[Data items]
(** * CalDAV DELETE behaviours: twistedcaldav/method/delete_common.py

    Shallow embedding of [DeleteResource].  Every method of the class is an
    [inlineCallbacks] generator whose suspension points are calls into
    collaborators (quota, store, index, lock, implicit scheduler, sharing).
    We model a method as a computation in a writer/exception monad: it
    returns a value or raises a Python exception, and it records the
    collaborator calls it makes, in order, in a trace of [Event]s.  The
    read-only collaborators (quota lookups, property reads, listings,
    lock availability, ...) are the fields of an [Env]. *)

From stdpp Require Import base gmap strings list fin_maps.

(* ------------------------------------------------------------------ *)
(** ** Response codes (twext.web2.responsecode) *)

Definition NO_CONTENT : Z := 204.
Definition BAD_REQUEST : Z := 400.
Definition FORBIDDEN : Z := 403.
Definition CONFLICT : Z := 409.
Definition PRECONDITION_FAILED : Z := 412.

(** A resource is named by its path. *)
Definition Res := string.

(** What [fileop.delete] and [ResponseQueue.response] hand back: the
    plain [responsecode.NO_CONTENT] or a [MultiStatusResponse] whose
    children map a URI to a status code. *)
Inductive Resp :=
| RNoContent
| RMultiStatus (children : gmap string Z).

(** Python exceptions that travel through the methods. *)
Inductive Exn :=
| HTTPError (code : Z)            (* twext.web2.http.HTTPError *)
| MemcacheLockTimeoutError
| UnboundLocalError (name : string)
| CollaboratorError.              (* any other failure of a collaborator *)

(** Collaborator calls with an effect (or whose occurrence matters). *)
Inductive Event :=
| EvDelete (uri : string) (r : Res) (depth : string)   (* fileop.delete *)
| EvQuotaAdjust (r : Res) (delta : Z)                  (* quotaSizeAdjust *)
| EvBumpSyncToken (c : Res)
| EvIndexDelete (c : Res) (name : string)              (* index().deleteResource *)
| EvTestImplicit (r : Res)           (* testImplicitSchedulingDELETE *)
| EvDoImplicit (r : Res)             (* scheduler.doImplicitScheduling *)
| EvLockAcquired (uid : string)      (* lock.acquire() returned *)
| EvLockClean (uid : string)         (* lock.clean() *)
| EvRemoveVirtualShare (r : Res)
| EvDowngradeFromShare (r : Res)
| EvDeletedCalendar (r : Res).

(* ------------------------------------------------------------------ *)
(** ** The monad *)

Definition M (A : Type) : Type := (list Event * (Exn + A))%type.

Global Instance M_ret : MRet M := λ A a, ([], inr a).
Global Instance M_bind : MBind M := λ A B f m,
  match m with
  | (l, inl e) => (l, inl e)
  | (l, inr a) => let '(l', r) := f a in (l ++ l', r)
  end.

Definition emit (e : Event) : M unit := ([e], inr tt).
Definition raise {A} (e : Exn) : M A := ([], inl e).

(** [try: m except <exn matching p>: h] *)
Definition try_except {A} (p : Exn → bool) (m : M A) (h : Exn → M A) : M A :=
  match m with
  | (l, inl e) => if p e then let '(l', r) := h e in (l ++ l', r) else (l, inl e)
  | ok => ok
  end.

(** [try: m finally: fin]; an exception of [fin] replaces the outcome. *)
Definition try_finally {A} (m : M A) (fin : M unit) : M A :=
  let '(l, r) := m in
  let '(l', r') := fin in
  match r' with
  | inl e => (l ++ l', inl e)
  | inr _ => (l ++ l', r)
  end.

Definition is_lock_timeout (e : Exn) : bool :=
  match e with MemcacheLockTimeoutError => true | _ => false end.

(* ------------------------------------------------------------------ *)
(** ** The request, the instance and the collaborators *)

(** The [DeleteResource] instance ([self]); the request contributes its
    [If-Schedule-Tag-Match] header. *)
Record DeleteResource := {
  if_schedule_tag_match : option string;
  resource : Res;
  resource_uri : string;
  parent : Res;
  depth : string;
  internal_request : bool;
  allowImplicitSchedule : bool
}.

(** Read-only collaborators and the store's answers.  [fileop_delete]
    returns [None] when the delete itself fails; [implicit_fails] says
    whether [doImplicitScheduling] fails; [lock_available] is [false] when
    [MemcacheLock.acquire] times out. *)
Record Env := {
  exists_ : Res → bool;
  schedule_tag : Res → option string;     (* hasDeadProperty/readDeadProperty(ScheduleTag) *)
  quota : Res → option Z;
  quotaSize : Res → Z;
  fileop_delete : string → Res → string → option Resp;
  resourceUID : Res → string;             (* iCalendarForUser(...).resourceUID() *)
  testImplicitSchedulingDELETE : Res → bool;
  implicit_fails : Res → bool;
  lock_available : string → bool;
  isVirtualShare : Res → bool;
  isDefaultCalendar : Res → bool;
  isShared : Res → bool;
  isPseudoCalendarCollectionResource : Res → bool;
  isCalendarCollectionResource : Res → bool;
  isAddressBookCollectionResource : Res → bool;
  isCollection : Res → bool;
  listChildren : Res → list string;
  locateChildResource : Res → string → option Res;   (* None: the lookup raises *)
  locateParent : Res → string → Res;
  basename : Res → string;
  calendarCollections : Res → string → list (Res * string);
  addressBookCollections : Res → string → list (Res * string)
}.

**TASK GOAL**
Each record above has to be repeated word for word.

**SOLUTION**
(** * CalDAV DELETE behaviours: twistedcaldav/method/delete_common.py

    Shallow embedding of [DeleteResource].  Every method of the class is an
    [inlineCallbacks] generator whose suspension points are calls into
    collaborators (quota, store, index, lock, implicit scheduler, sharing).
    We model a method as a computation in a writer/exception monad: it
    returns a value or raises a Python exception, and it records the
    collaborator calls it makes, in order, in a trace of [Event]s.  The
    read-only collaborators (quota lookups, property reads, listings,
    lock availability, ...) are the fields of an [Env]. *)

From stdpp Require Import base gmap strings list fin_maps.

(* ------------------------------------------------------------------ *)
(** ** Response codes (twext.web2.responsecode) *)

Definition NO_CONTENT : Z := 204.
Definition BAD_REQUEST : Z := 400.
Definition FORBIDDEN : Z := 403.
Definition CONFLICT : Z := 409.
Definition PRECONDITION_FAILED : Z := 412.

(** A resource is named by its path. *)
Definition Res := string.

(** What [fileop.delete] and [ResponseQueue.response] hand back: the
    plain [responsecode.NO_CONTENT] or a [MultiStatusResponse] whose
    children map a URI to a status code. *)
Inductive Resp :=
| RNoContent
| RMultiStatus (children : gmap string Z).

(** Python exceptions that travel through the methods. *)
Inductive Exn :=
| HTTPError (code : Z)            (* twext.web2.http.HTTPError *)
| MemcacheLockTimeoutError
| UnboundLocalError (name : string)
| CollaboratorError.              (* any other failure of a collaborator *)

(** Collaborator calls with an effect (or whose occurrence matters). *)
Inductive Event :=
| EvDelete (uri : string) (r : Res) (depth : string)   (* fileop.delete *)
| EvQuotaAdjust (r : Res) (delta : Z)                  (* quotaSizeAdjust *)
| EvBumpSyncToken (c : Res)
| EvIndexDelete (c : Res) (name : string)              (* index().deleteResource *)
| EvTestImplicit (r : Res)           (* testImplicitSchedulingDELETE *)
| EvDoImplicit (r : Res)             (* scheduler.doImplicitScheduling *)
| EvLockAcquired (uid : string)      (* lock.acquire() returned *)
| EvLockClean (uid : string)         (* lock.clean() *)
| EvRemoveVirtualShare (r : Res)
| EvDowngradeFromShare (r : Res)
| EvDeletedCalendar (r : Res).

(* ------------------------------------------------------------------ *)
(** ** The monad *)

Definition M (A : Type) : Type := (list Event * (Exn + A))%type.

Global Instance M_ret : MRet M := λ A a, ([], inr a).
Global Instance M_bind : MBind M := λ A B f m,
  match m with
  | (l, inl e) => (l, inl e)
  | (l, inr a) => let '(l', r) := f a in (l ++ l', r)
  end.

Definition emit (e : Event) : M unit := ([e], inr tt).
Definition raise {A} (e : Exn) : M A := ([], inl e).

(** [try: m except <exn matching p>: h] *)
Definition try_except {A} (p : Exn → bool) (m : M A) (h : Exn → M A) : M A :=
  match m with
  | (l, inl e) => if p e then let '(l', r) := h e in (l ++ l', r) else (l, inl e)
  | ok => ok
  end.

(** [try: m finally: fin]; an exception of [fin] replaces the outcome. *)
Definition try_finally {A} (m : M A) (fin : M unit) : M A :=
  let '(l, r) := m in
  let '(l', r') := fin in
  match r' with
  | inl e => (l ++ l', inl e)
  | inr _ => (l ++ l', r)
  end.

Definition is_lock_timeout (e : Exn) : bool :=
  match e with MemcacheLockTimeoutError => true | _ => false end.

(* ------------------------------------------------------------------ *)
(** ** The request, the instance and the collaborators *)

(** The [DeleteResource] instance ([self]); the request contributes its
    [If-Schedule-Tag-Match] header. *)
Record DeleteResource := {
  if_schedule_tag_match : option string;
  resource : Res;
  resource_uri : string;
  parent : Res;
  depth : string;
  internal_request : bool;
  allowImplicitSchedule : bool
}.

(** Read-only collaborators and the store's answers.  [fileop_delete]
    returns [None] when the delete itself fails; [implicit_fails] says
    whether [doImplicitScheduling] fails; [lock_available] is [false] when
    [MemcacheLock.acquire] times out. *)
Record Env := {
  exists_ : Res → bool;
  schedule_tag : Res → option string;     (* hasDeadProperty/readDeadProperty(ScheduleTag) *)
  quota : Res → option Z;
  quotaSize : Res → Z;
  fileop_delete : string → Res → string → option Resp;
  resourceUID : Res → string;             (* iCalendarForUser(...).resourceUID() *)
  testImplicitSchedulingDELETE : Res → bool;
  implicit_fails : Res → bool;
  lock_available : string → bool;
  isVirtualShare : Res → bool;
  isDefaultCalendar : Res → bool;
  isShared : Res → bool;
  isPseudoCalendarCollectionResource : Res → bool;
  isCalendarCollectionResource : Res → bool;
  isAddressBookCollectionResource : Res → bool;
  isCollection : Res → bool;
  listChildren : Res → list string;
  locateChildResource : Res → string → option Res;   (* None: the lookup raises *)
  locateParent : Res → string → Res;
  basename : Res → string;
  calendarCollections : Res → string → list (Res * string);
  addressBookCollections : Res → string → list (Res * string)
}.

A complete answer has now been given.